Like Forrest in the movie version of the book, "I believed my magic shoes could take me anywhere". And while they could have taken me to New York, Nashville, Dallas, Los Angeles, or any number of exotic locales, they took me to the only place I wanted to be at 18 years of age – Alabama. A generation after Joe Willie first enrolled at the U. of Alabama, I decided to do likewise. I was also able to see what others had seen before me – Coach Bryant up in that mythical tower. Though it was toward the end of his life and career, I was able to see firsthand what all that fuss was about. I finally understood how a man could blend football and the cult of personality and turn it into a near religion.

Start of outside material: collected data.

(** One round at position [last = pos]; [fuel] bounds the rounds, each of which
    moves [pos] forward. *)
Fixpoint parse_loop (flag : Z) (trim : bytes → bytes) (fuel : nat) (s : bytes) (m : MapType) :
    option MapType :=
  match fuel with
  | 0%nat => None
  | S fuel =>
      match find_from 61 s with
      | None => Some m
      | Some key =>
          let rest := drop key s in
          match find_from flag rest with
          | None =>
              Some (map_insert (trim (take key s)) (UrlDecode (drop 1 rest) true) m)
          | Some pos =>
              parse_loop flag trim fuel (drop (S pos) rest)
                (map_insert (trim (take key s))
                   (UrlDecode (take (pos - 1) (drop 1 rest)) true) m)
          end
      end
  end.

Definition PARSE_PARAM (s : bytes) (flag : Z) (trim : bytes → bytes) (m : MapType) : MapType :=
  default m (parse_loop flag trim (S (length s)) s m).

(** [strcasestr(s, pattern) != nullptr]. *)
Fixpoint has_prefix_nocase (p s : bytes) : bool :=
  match p, s with
  | [], _ => true
  | _ :: _, [] => false
  | x :: p, y :: s => (code (tolower x) =? code (tolower y)) && has_prefix_nocase p s
  end.
Fixpoint contains_nocase (s p : bytes) : bool :=
  has_prefix_nocase p s || match s with [] => false | _ :: s => contains_nocase s p end.
Definition strcasestr (s p : bytes) : bool := contains_nocase (cstr s) (cstr p).

(** [m_parseParamFlag & f] and [m_parseParamFlag |= f]. *)
Definition flag_set (f : Z) (r : HttpRequest) : bool := negb (Z.land (m_parseParamFlag r) f =? 0).
Definition add_flag (f : Z) (r : HttpRequest) : HttpRequest :=
  setParseParamFlag (u8 (Z.lor (m_parseParamFlag r) f)) r.

Definition initQueryParam (r : HttpRequest) : HttpRequest :=
  if flag_set 1 r then r
  else add_flag 1 (setParams (PARSE_PARAM (m_query r) 38 id (m_params r)) r).

Definition initBodyParam (r : HttpRequest) : HttpRequest :=
  if flag_set 2 r then r else
  let content_type := getHeader (str "content-type") [] r in
  if negb (strcasestr content_type (str "application/x-www-form-urlencode")) then add_flag 2 r
  else add_flag 2 (setParams (PARSE_PARAM (m_body r) 38 id (m_params r)) r).

Definition initCookies (r : HttpRequest) : HttpRequest :=
  if flag_set 4 r then r else
  let cookie := getHeader (str "cookie") [] r in
  if bool_decide (cookie = []) then add_flag 4 r
  else add_flag 4 (setCookies (PARSE_PARAM cookie 59 (λ s, Trim s whitespace) (m_cookies r)) r).

Definition initParam (r : HttpRequest) : HttpRequest :=
  initCookies (initBodyParam (initQueryParam r)).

And while racial tensions had dramatically eased by the time of my attendance there, there was only one African American in my Saffold Hall dorm room and he was my roommate. We were bound together by our shared poverty. Trips to the day-old bread store were made to supplement our lean diets. We shared a small black and white television in which we used a pair of pliers to change the channels due to a broken knob. It was the same television that brought to my attention the attempted assassination of President Reagan by John Hinkley. Yep, those were the days. But somehow, we thought Tuscaloosa was the center of the universe and we were glad to be a part of it all.
So, what became of the folks populating my head? Joe Willie? Well we all know what became of him. He went on to play pro football in New York, a city made to order for this epitome of 60's cool, swagger, and bravado. Some may have hoped that he would have used his celebrity to change the world and though he would dabble in acting and various business enterprises, he was and always will be a football player. He never pretended to be anything else. That's what I like about Joe. The Bear? Coach Bryant passed away a month after coaching his last game in 1983 after winning several national championships. The Snake? Well he had a phenomenal pro career himself. He later went on to provide color commentary for U. of Alabama football broadcasts. Stabler passed away in 2015 and was posthumously inducted into the Pro Football Hall of Fame. Forrest Gump? It
seems Forrest went on to more madcap adventures as chronicled in Groom's sequel "Gump & Company". It has yet to be made into a film. With Groom's recent passing, that prospect may be left up in the air. The fabulous Rose Stabler, former wife of the "Snake" and a former Miss Alabama was a friend of Groom. She recently communicated to me that her favorite Groom book is "Better Times Than These". The semi-autobiographical war novel resonates with her due to the Vietnam experience her father also endured. What about Governor Wallace? The man who vowed "segregation now, segregation tomorrow, and segregation forever", would later renounce his racist past and win a final term as governor with the unprecedented support of black voters. I remember seeing George McGovern who was on the lecture circuit at the time, nearly a decade after his losing presidential bid visiting the campus and having nice things
to say about Wallace. Politics does make strange bedfellows. And there's always another election around the corner. And what about me? I had long given up on an athletic career and my stay at the university was brief but indelible. Though I had let myself become soft by sitting in bookstore comfy chairs and sipping frappacrappas, just like Forrest Gump, I'm waiting for the next adventure to unfold.